Introduction and Relational Databases
- DBMS stands for Database Management System. They are:
- Massive: On the scale of terabytes of data, daily
- Persistent: Your data continues to exist after the programs have done executing upon it
- Safe: Will survive through soft/hardware issues, won’t cease to exist in power outages, resists malicious users
- Multi-User: Many users can access and change the data concurrently
- Convenient: Physical data independence, accessed by high level languages in a declarative way
- Efficient: Can handle thousands of updates a second. “Performance, performance, performance.”
- Reliable: You better have 99.9999% uptime!
Course Caveats
- Database application frameworks and middleware will not be discussed in the course.
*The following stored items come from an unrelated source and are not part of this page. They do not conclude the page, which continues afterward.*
(** What the narration announces on entering a room or an item is what [Act]
    accepts next: the list after "Your available actions are: " is the list of
    the actions that satisfy the constraint in the returned game state, and
    exactly for those the next instantiation is not rejected. *)
Theorem announced_actions_are_accepted (created : list string)
    (gs : GameState) (cur : MapLevel)
    (a : string) (target : MapElement) :
  extends_PlayerState gs.2 = true →
  position gs.2 = AtLevel cur →
  slot cur a = Some target →
  InteractiveMapElement target = true →
  ∃ narr s' text,
    Act created gs a = Evaluated (TGame narr (Alive s'))
    ∧ narr = text +:+ ". Your available actions are: "
               +:+ List.Join (ListActions_here created (narr, s')) ", "
    ∧ ∀ b, b ∈ ListActions_here created (narr, s') ↔ ∃ r, Act created (narr, s') b = Evaluated r.
Proof.
  intros Hext Hpos Hslot Hint.
  rewrite (Act_navigation gs cur a target) by done.
  apply slot_direction in Hslot as (dir & Hdir & Hget).
  unfold Move. rewrite Hdir, Hget.
  assert (Hacc : ∀ narr b,
            b ∈ ListActions created gs (actions target) ↔
            ∃ r, Act created (narr, Update_position gs.2 (AtElement target)) b = Evaluated r).
  { intros narr b. split.
    - intros Hb. eexists. apply Act_legal; [done|]. done.
    - intros [r (_ & Hb & _)%Act_Evaluated_inv]. done. }
  destruct target as [| |d inside acts|d acts]; try discriminate Hint.
  - eexists _, _, inside. split; [reflexivity|].
    split; [|apply Hacc]. cbn. by rewrite ToTuple_ListActions.
  - eexists _, _, ("You reach for the " +:+ d). split; [reflexivity|].
    split; [|apply Hacc]. cbn. rewrite ToTuple_ListActions.
    by rewrite append_assoc.
Qed.

Lemma announced_actions_are_accepted_witness :
  ∃ narr s' text,
    Act [] NewGame "left" = Evaluated (TGame narr (Alive s'))
    ∧ narr = text +:+ ". Your available actions are: "
               +:+ List.Join (ListActions_here [] (narr, s')) ", "
    ∧ ∀ b, b ∈ ListActions_here [] (narr, s') ↔ ∃ r, Act [] (narr, s') b = Evaluated r.
Proof.
  apply (announced_actions_are_accepted [] NewGame GameMap_0 "left" keyRoom);
    reflexivity.
Defined.
Lemma startswith_spec (p s : string) :
  startswith p s = true ↔ ∃ post, s = p +:+ post.
Proof.
  revert s. induction p as [|a p IH]; intros s; simpl.
  - split; [intros _; by exists s | done].
  - destruct s as [|b s].
    + split; [done | intros [post H]; discriminate H].
    + destruct (Ascii.eqb_spec a b) as [->|Hne].
      * rewrite IH. split; intros [post H]; exists post.
        -- by rewrite H.
        -- by injection H.
      * split; [done | intros [post H]; injection H; intros; congruence].
Qed.

(** [needle in hay] holds exactly when [hay] splits around [needle]. *)
Lemma str_in_spec (needle hay : string) :
  str_in needle hay = true ↔ ∃ pre post, hay = pre +:+ needle +:+ post.
Proof.
  induction hay as [|c hay IH].
  - simpl. rewrite orb_false_r, startswith_spec. split.
    + intros [post H]. by exists EmptyString, post.
    + intros [pre [post H]]. destruct pre; [by exists post | discriminate H].
  - cbn [str_in]. rewrite orb_true_iff, startswith_spec, IH. split.
    + intros [[post H] | [pre [post H]]].
      * by exists EmptyString, post.
      * exists (String c pre), post. by rewrite H.
    + intros [pre [post H]]. destruct pre as [|d pre].
      * left. by exists post.
      * right. exists pre, post. by injection H.
Qed.

Lemma any_in_spec (kws : list string) (s : string) :
  any_in kws s = true ↔ ∃ kw, kw ∈ kws ∧ str_in kw s = true.
Proof.
  unfold any_in. rewrite existsb_exists.
  split; intros [kw [H1 H2]]; exists kw; split; try done;
    by apply list_elem_of_In.
Qed.

Lemma member_spec (w : string) (table : list string) :
  member w table = true ↔ w ∈ table.
Proof. unfold member. apply bool_decide_eq_true. Qed.

End PyStrFacts.

(** ** Facts about the extractor *)

Section ExtractorFacts.

Variable self : GraphRetriever.

(** A loop keeps what each of its turns keeps. *)
Lemma fold_left_keeps {A B : Type} (P : A → Prop) (f : A → B → A) (l : list B) :
  (∀ a b, P a → P (f a b)) → ∀ a, P a → P (fold_left f l a).
Proof. intros Hf. induction l as [|b l IH]; simpl; auto. Qed.

Lemma same_flags_refl e : same_flags e e.
Proof. by repeat split. Qed.

Lemma context_step_flags kws t ql e0 e :
  same_flags e0 e → same_flags e0 (context_step kws t ql e).
Proof. unfold context_step. by destruct (PyStr.any_in kws ql). Qed.

Lemma gazetteer_step_flags append t ql e0 :
  (∀ w e, same_flags e0 e → same_flags e0 (append w e)) →
  ∀ e term, same_flags e0 e → same_flags e0 (gazetteer_step append t ql e term).
Proof.
  intros Happ e term He. unfold gazetteer_step.
  destruct (PyStr.str_in term ql); [|done].
  specialize (Happ (PyStr.title term) e He). exact Happ.
Qed.

Lemma company_step_flags e0 e word :
  same_flags e0 e → same_flags e0 (company_step self e word).
Proof. unfold company_step. by destruct (is_company_candidate self word). Qed.

Lemma extract_entities_flags (query : string) :
  let ql := PyStr.lower query in
  let e := extract_entities self query in
  is_comparison e = PyStr.any_in COMPARISON_KEYWORDS ql
  ∧ is_aggregation e = PyStr.any_in AGGREGATION_KEYWORDS ql
  ∧ is_top_query e = PyStr.any_in TOP_KEYWORDS ql.
Proof.
  cbv zeta. unfold extract_entities.
  set (e0 := set_flags _ _ _ _).
  change (same_flags e0 (fold_left (company_step self) (keywords_of query)
    (fold_left (gazetteer_step append_location LOCATION (PyStr.lower query))
       (KNOWN_LOCATIONS self)
    (fold_left (gazetteer_step append_sector SECTOR (PyStr.lower query))
       (KNOWN_SECTORS self)
    (fold_left (gazetteer_step append_investor INVESTOR (PyStr.lower query))
       (KNOWN_INVESTORS self)
    (context_step LOCATION_KEYWORDS LOCATION (PyStr.lower query)
    (context_step SECTOR_KEYWORDS SECTOR (PyStr.lower query)
    (context_step INVESTOR_KEYWORDS INVESTOR (PyStr.lower query) e0)))))))).
  apply fold_left_keeps; [intros; by apply company_step_flags|].
  apply fold_left_keeps; [intros; by apply gazetteer_step_flags|].
  apply fold_left_keeps; [intros; by apply gazetteer_step_flags|].
  apply fold_left_keeps; [intros; by apply gazetteer_step_flags|].
  do 3 apply context_step_flags. apply same_flags_refl.
Qed.

(** The classifier looks at [is_comparison] first. *)
Lemma get_query_intent_comparison (e : ExtractedEntities) :
  is_comparison e = true → get_query_intent e = "comparison".
Proof. intros H. unfold get_query_intent. by rewrite H. Qed.

End ExtractorFacts.

(** C1. A query whose lower-cased form contains one of the comparison
    keywords ([compare], [vs], [versus], [difference], [between]) as a
    substring is classified [comparison], whatever the gazetteers hold and
    whatever other flags and type tags the extractor sets. *)
Theorem comparison_keyword_gives_comparison_intent
    (self : GraphRetriever) (query kw pre post : string) :
  kw ∈ COMPARISON_KEYWORDS →
  PyStr.lower query = pre +:+ kw +:+ post →
  get_query_intent (extract_entities self query) = "comparison".
Proof.
  intros Hkw Hsub.
  apply get_query_intent_comparison.
  destruct (extract_entities_flags self query) as [-> _].
  apply PyStrFacts.any_in_spec. exists kw. split; [done|].
  apply PyStrFacts.str_in_spec. by exists pre, post.
Qed.

Lemma comparison_keyword_gives_comparison_intent_witness :
  get_query_intent
    (extract_entities GraphRetriever_class "Fintech VS edtech: top investors in total")
  = "comparison".
Proof.
  apply (comparison_keyword_gives_comparison_intent GraphRetriever_class
           "Fintech VS edtech: top investors in total" "vs"
           "fintech " " edtech: top investors in total").
  - unfold COMPARISON_KEYWORDS. apply list_elem_of_further, list_elem_of_here.
  - reflexivity.
Defined.

(** ** The company-candidate rule *)

Lemma first_isupper_spec (w : string) :
  first_isupper w = true ↔ spec_first_upper w.
Proof.
  unfold spec_first_upper. destruct w as [|c rest]; simpl.
  - split; [done | intros (c & rest & H & _); discriminate H].
  - split.
    + intros H. by exists c, rest.
    + intros (c' & rest' & H & Hup). by injection H as -> ->.
Qed.

Lemma is_company_candidate_spec (self : GraphRetriever) (w : string) :
  is_company_candidate self w = true ↔ spec_candidate self w.
Proof.
  unfold is_company_candidate, spec_candidate.
  rewrite !andb_true_iff, !negb_true_iff, bool_decide_eq_true.
  rewrite first_isupper_spec.
  rewrite <- !not_true_iff_false, !PyStrFacts.member_spec.
  tauto.
Qed.

Section CompanyLoop.

Variable self : GraphRetriever.

Lemma context_step_companies kws t ql e :
  companies (context_step kws t ql e) = companies e.
Proof. unfold context_step. by destruct (PyStr.any_in kws ql). Qed.

Lemma gazetteer_step_companies append t ql :
  (∀ w e, companies (append w e) = companies e) →
  ∀ e term, companies (gazetteer_step append t ql e term) = companies e.
Proof.
  intros Happ e term. unfold gazetteer_step.
  destruct (PyStr.str_in term ql); [|done]. simpl. apply Happ.
Qed.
- Not all data-intensive apps use DBMS (they can use text files, spreadsheets, etc.)
Key Concepts
- Data Model: Thought of as a set of records, XML, graph, etc.
- Schema vs. Data
- Schema sets up structure of the database: set up in the beginning, doesn’t change much
- Data is the actual data values in the schema: changes rapidly
- Data Definition Language (DDL): Used to set up the schema
- Data Manipulation Language (DML): After schema is set up, DML is used to query and modify the database
Key People
- DBMS Implementer: Builds the system, not the focus of the course
- Database Designer: Establishes the schema for the database. Can get very complicated
- Database Application Developer: Makes programs that operate on the database
- Database Administrator:
- Loads the data, gets the database running, and keeps it running
- Manages tuning parameters
- For large deployments, is the most important person in the entire process
The Relational Model
- Popular
- Simple
- Queried with high-level languages
- Efficient
Definitions
- A database is defined as a set of relations (or tables)
- Each relation has a set of named attributes (or columns)
- Each tuple (or row) has a value for each attribute
- Each attribute has a domain (or type)
- Integers, strings, etc.
- Schema: Structural description of relations in database
- Instance: Actual contents at given point in time
- NULL: Special value for something unknown or undefined
- Be careful when running queries over NULL values
- Key: Attribute of a relation where every value for that attribute is unique
- Ex: Student IDs at a college, Social Security numbers, etc.
- A set of attributes whose combined values are unique is also a key
Querying Relational Databases
- Steps
- Design schema; create using DDL
- “Bulk load” initial data
- Execute queries and modifications to the database
- Ad-hoc queries in high-level languages
- Ad-hoc: “Can pose queries that you didn’t think of in advance, so you don’t need to write programs for each query beforehand.”
- High-level: “You can write in a fairly compact fashion rather complicated queries and you don’t have to write the algorithms that get the data out of the database.”
- Some queries are easy to pose, some are harder.
- Some queries are easy to execute efficiently, some are harder.
- Not correlated. (Some easy to pose queries are hard to execute efficiently, and vice versa)
- Queries return relations
- Closed: Getting back the same type of object that you query
- Compositionality: When you can run a query over the result of a previous query
Query in English: IDs of students with GPA > 3.7 applying to Stanford. How do we translate this into the different query languages?
- Query Languages:
- Relational Algebra: Formal
\project_{Student.ID} ( \select_{GPA>3.7 and cName='Stanford'} (Student \join Apply))
- SQL: Actual/Implemented
SELECT Student.ID FROM Student, Apply WHERE Student.ID=Apply.ID AND GPA>3.7 AND college='Stanford'
- Relational Algebra: Formal
My thoughts
Not much to say, except that I’m excited to dig into databases!